Au-delà du confort : un levier de ponctualité et de sécurité

Le projet a également trouvé un écho politique et social sous l’impulsion de Valérie Pécresse, Présidente de la Région Île-de-France et d’Île-de-France Mobilités en devenant un nouveau levier de réassurance pour plus de sérénité, en particulier pour les voyageuses  

Nous avons enrichi le service en 2026 avec un nouveau niveau d’affluence qui indique les voitures vides ou quasi-vides de voyageurs. Aux heures creuses et en extrême soirée, quand l’affluence est très faible, ce nouvel indicateur permet aux voyageuses et voyageurs de choisir les voitures ou il y a le plus de monde. Ainsi, celles et ceux qui préfèrent se regrouper ont la possibilité de ne pas voyager seuls.
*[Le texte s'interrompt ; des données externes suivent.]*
Definition build_engine_request (e : Envelope) (args : ExecuteCallbackAuthenticatedProbeV0Args)
    (protocol_fee : Z) (intent_digest : list Z) (phase : Z) (phase_context_digest : list Z)
    (pre_sequence : Z) (authorized_capability_hash phase_capability_hash : list Z)
    (opaque_account_count : nat) : result EngineRequest :=
  count ← core_ok_or (try_from 16 (Z.of_nat opaque_account_count)) IntegerConversionFailed;
  binding ← wire (new_execution_binding phase intent_digest phase_context_digest
    (key (ev_market e)) (key (ev_domain e)) (m_engine_revision (acc_data (ev_market e)))
    (ra_amount_in args) protocol_fee (d_accounted_a (acc_data (ev_domain e)))
    (d_accounted_b (acc_data (ev_domain e))) (fl_accounted_fee_a (acc_data (ev_fee_ledger e)))
    pre_sequence authorized_capability_hash phase_capability_hash count (ra_opaque_payload args));
  wire (new_engine_request binding).

(** The instruction of a phase: the state is writable except in PREPARE, the
    callback signs, the opaque metas are the descriptors'. *)
Definition phase_instruction (e : Envelope) (request : EngineRequest) (callback : AccountInfo)
    (descriptors : list CapabilityDescriptor) (data : list Z) : Instruction :=
  let state_is_writable := negb (xb_phase (xq_binding request) =? PHASE_PREPARE) in
  {| ix_program_id := ai_key (ev_engine_program e);
     ix_accounts :=
       (if state_is_writable then meta_new (ai_key (ev_engine_state e)) false
        else meta_new_readonly (ai_key (ev_engine_state e)) false) ::
       meta_new_readonly (ai_key callback) true :: map descriptor_meta descriptors;
     ix_data := data |}.

Definition invoke_engine_phase (w : World) (e : Envelope) (opaque_accounts : list AccountInfo)
    (phase_opaque_descriptors : list CapabilityDescriptor) (request : EngineRequest)
    (callback : AccountInfo) (callback_bump : Z) : result (World * EngineReceipt) :=
  _ ← require_core (length phase_opaque_descriptors =? length opaque_accounts)%nat
        InvalidWireEncoding;
  data ← wire (encode_engine_instruction request);
  infos ← map_result (normalized_info opaque_accounts) phase_opaque_descriptors;
  w ← invoke_signed w (phase_instruction e request callback phase_opaque_descriptors data)
    (ev_engine_state e :: callback :: infos)
    [callback_seeds e (xb_intent_digest (xq_binding request)) (xb_phase (xq_binding request))
       ++ [[callback_bump]]];
  '(setter, data) ← core_ok_or (w_return_data w) MissingEngineReceipt;
  _ ← require_keys_eq setter (ai_key (ev_engine_program e)) InvalidEngineReceiptSetter;
  receipt ← map_err (fun _ => Core InvalidEngineReceipt) (decode_receipt data);
  Ok (w, receipt).

(** The settlement spends as the delegate, and the delegate must be gone. *)
Definition settle_authenticated_intent (w : World) (a : ExecuteCallbackAuthenticatedProbeV0)
    (amount_in : Z) (intent_digest : list Z) (spend_bump : Z) (settlement : AcceptedSettlement)
    : result (World * Envelope) :=
  let e := re_env a in
  let spend_signer :=
    [[SPEND_AUTHORITY_SEED_V0; key (ev_user_source_a e); intent_digest; [spend_bump]]] in
  '(w, e) ← settle w e (re_spend_authority a) spend_signer amount_in (st_protocol_fee settlement)
    (st_total_input_debit settlement) (st_amount_out settlement);
  let source := acc_data (ev_user_source_a e) in
  _ ← require_core (bool_decide (ta_delegate source = None) && (ta_delegated_amount source =? 0))
        SpendDelegateNotCleared;
  Ok (w, e).
Lemma relayer_executes_signed_intent_witness :
  exists w1 ev1 w' ev signed,
    authorization 1 = Ok (w1, ev1) /\ execution 1 = Ok (w', ev) /\
    encode_intent_binding signed = Ok (aa_wire_intent (lifecycle_args_wire 1)) /\
    (executed_intent 1 ev = signed \/
     sha256_collision (intent_preimage (executed_intent 1 ev)) (intent_preimage signed) \/
     pda_collision (spend_seeds (key (as_source (lifecycle_authorize 1))) (cx_intent_digest ev))
       (spend_seeds (key (as_source (lifecycle_authorize 1))) (sa_intent_digest ev1)) ID).
Proof.
  assert (Forall is_u8 (aa_wire_intent (lifecycle_args_wire 1))) as Hb by decide_closed.
  destruct (is_ok_Ok (authorization 1)) as [[w1 ev1] E1]; [vm_compute; reflexivity|].
  destruct (is_ok_Ok (execution 1)) as [[w' ev] E2]; [vm_compute; reflexivity|].
  pose proof E1 as F1. pose proof E2 as F2.
  assert (authorized_world 1 = w1) as Ew by (unfold authorized_world; rewrite E1; reflexivity).
  assert (lifecycle_event 1 = Some ev) as Ee by (unfold lifecycle_event; rewrite E2; reflexivity).
  assert (token_at (authorized_world 1) (key (as_source (lifecycle_authorize 1))) =
          token_at w1 (key (as_source (lifecycle_authorize 1)))) as Et
    by (rewrite Ew; reflexivity).
  assert (key (ev_user_source_a (re_env (lifecycle_accounts 1))) =
          key (as_source (lifecycle_authorize 1))) as Ek by (vm_compute; reflexivity).
  pose proof (executed_intent_wf ev Ee) as Hwf.
  unfold execution in E2. unfold authorization in E1. unfold executed_intent in *.
  destruct (relayer_executes_signed_intent _ _ _ _ _ _ _ _ _ _ _ _ Hb E1 Ek Et E2 Hwf)
    as (signed & Hs & Hd).
  exists w1, ev1, w', ev, signed.
  split; [exact F1|]. split; [exact F2|]. split; [exact Hs | exact Hd].
Defined.

Lemma routed_phases_authenticated_witness :
  exists w' ev w1 request receipt au,
    execution 1 = Ok (w', ev) /\
    phase_call (authorized_world 1) (lifecycle_envelope 1) routed_opaque (lifecycle_args 1) au
      PHASE_PREPARE ReadOnly (replicate 32 0) 7
      (lifecycle_callback 1 1) request w1 receipt.
Proof.
  destruct (is_ok_Ok (execution 1)) as [[w' ev] E]; [vm_compute; reflexivity|].
  destruct (routed_phases_authenticated _ _ _ _ _ _ E)
    as (au & phase & w1 & request & receipt & bump & st & settled & e2 & sd & Hp & _ & Hc & _).
  apply Ok_inj in Hp as <-.
  exists w', ev, w1, request, receipt, au. split; [exact E | exact Hc].
Defined.

Lemma routed_engine_confined_witness :
  exists w' ev w1,
    execution 0 = Ok (w', ev) /\
    confined_call (lifecycle_accounts 0) routed_opaque (cx_intent_digest ev) PHASE_TRANSITION
      (authorized_world 0) w1.
Proof.
  destruct (is_ok_Ok (execution 0)) as [[w' ev] E]; [vm_compute; reflexivity|].
  destruct (routed_engine_confined _ _ _ _ _ _ E)
    as (phase & w1 & settled & e2 & bump & st & w3 & Hp & Hc & _).
  apply Ok_inj in Hp as <-. exists w', ev, w1. split; [exact E | exact Hc].
Defined.
(** A decoded request passed the checks the engine repeats. *)
Lemma decoded_request_facts args request :
  decode_engine_request (take ENGINE_REQUEST_LEN args) = Ok request ->
  (ENGINE_REQUEST_LEN <= length args)%nat /\
  xb_opaque_account_count (xq_binding request) <= Z.of_nat MAX_OPAQUE_ACCOUNTS /\
  compute_execution_digest (xq_binding request) = Ok (xq_execution_digest request).
Proof.
  unfold decode_engine_request. intros (? & Hl%require_length_Ok & (b & Hb & Hd)%bind_Ok)%bind_Ok.
  apply bind_Ok in Hd as (u & Hv & <-%Ok_inj).
  unfold validate_engine_request in Hv. apply bind_Ok in Hv as (d & Hd & Hr%require_Ok). to_prop.
  subst d. cbn [xq_binding xq_execution_digest] in *. split_and!; [|clear Hd|done].
  - rewrite length_take in Hl. lia.
  - unfold decode_execution_binding in Hb. apply bind_Ok in Hb as (b' & _ & Hb).
    apply bind_Ok in Hb as (u' & Hv & <-%Ok_inj). unfold validate_execution_binding in Hv.
    inv_ok. unfold validate_payload_fields, validate_opaque_account_count in Hv. inv_ok.
    destruct (Z.ltb_spec (Z.of_nat MAX_OPAQUE_ACCOUNTS) (xb_opaque_account_count b')); [|done].
    discriminate.
Qed.

(** What the helper's counter gains, if the payload names the helper: the key
    that may increment it is Core's callback PDA of this phase. *)
Lemma routed_helper_Ok w payload opaque state callback w' :
  Forall is_u8 payload ->
  runs cpi CallbackProbe.ID HELPER_INCREMENT_DISCRIMINATOR CallbackProbe.increment_handler ->
  maybe_invoke_helper cpi w payload opaque state callback = Ok w' ->
  (names_helper payload = false /\ w' = w) \/
  exists program helper rest hs amount bytes,
    names_helper payload = true /\ opaque = program :: helper :: rest /\
    helper_amount payload = Ok amount /\ ai_owner helper = CallbackProbe.ID /\
    CallbackProbe.state_at w (ai_key helper) = Some hs /\ hs_authority hs = ai_key callback /\
    ai_key helper <> ai_key state /\
    w_accounts w' = <[ai_key helper := OtherProgramData (CallbackHelperData
      (with_counters hs (hs_calls hs + 1) (hs_value hs + amount)))]> (w_accounts w) /\
    w_return_data w' = Some (CallbackProbe.ID, bytes).
Proof.
  intros Hu8 Hruns. unfold maybe_invoke_helper.
  destruct (names_helper payload) eqn:En; cbn [negb]; intros Hm; [right|left].
  2: { split; [done|]. by apply Ok_inj in Hm. }
  apply bind_Ok in Hm as (u & _ & Hm). destruct opaque as [|program [|helper rest]]; [discriminate..|].
  unfold validate_helper_prefix in Hm. inv_engine. to_prop.
  match goal with H : helper_amount _ = Ok ?n |- _ => rename n into amount; rename H into Hamount end.
  match goal with Hp : ai_key program = _ |- _ =>
    pose proof (Hruns w {| ix_program_id := ai_key program; ix_data := helper_increment_data amount |}
      _ _ w' (to_le_bytes 8 amount) Hp eq_refl Hm) as (accounts & w1 & Hacc & Hrun & ->) end.
  apply callee_accounts_keys in Hacc. apply CallbackProbe.callback_increment_Ok in Hrun
    as (st & au & hs & -> & Hst & _ & _ & Hau & _ & _ & _ & _ & Hrun).
  injection Hacc as Kst Kau. rewrite Kst, Kau in *.
  rewrite (helper_amount_read _ (helper_amount_u64 _ _ Hu8 Hamount)) in Hrun.
  destruct Hrun as (_ & _ & _ & Hw & Hr). unfold key_eqb in *. to_prop.
  do 6 eexists. split_and!; try eassumption; try reflexivity; congruence.
Qed.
Tony Zoghby, Responsable du pôle projets Information Voyageur - SNCF Voyageurs

Un projet qui évolue et qui inspire

Aujourd’hui, le projet « Affluence » est un outil industriel d’envergure déployé dans plus de 240 gares de la région Ile de France. En 2026, une nouvelle étape sera franchie avec le déploiement de nouvelles caméras Affluence sur le RER C et la transmission des données d’occupation à IDFM, l’autorité régulatrice régionale, au format européen SIRI, permettant une diffusion élargie sur tous les médias numériques. = 

Enfin le modèle fait déjà figure de référence pour d’autres réseaux régionaux voire d’autres opérateurs européens curieux des solutions déployées et opérées par les équipes SNCF Voyageurs et Transilien.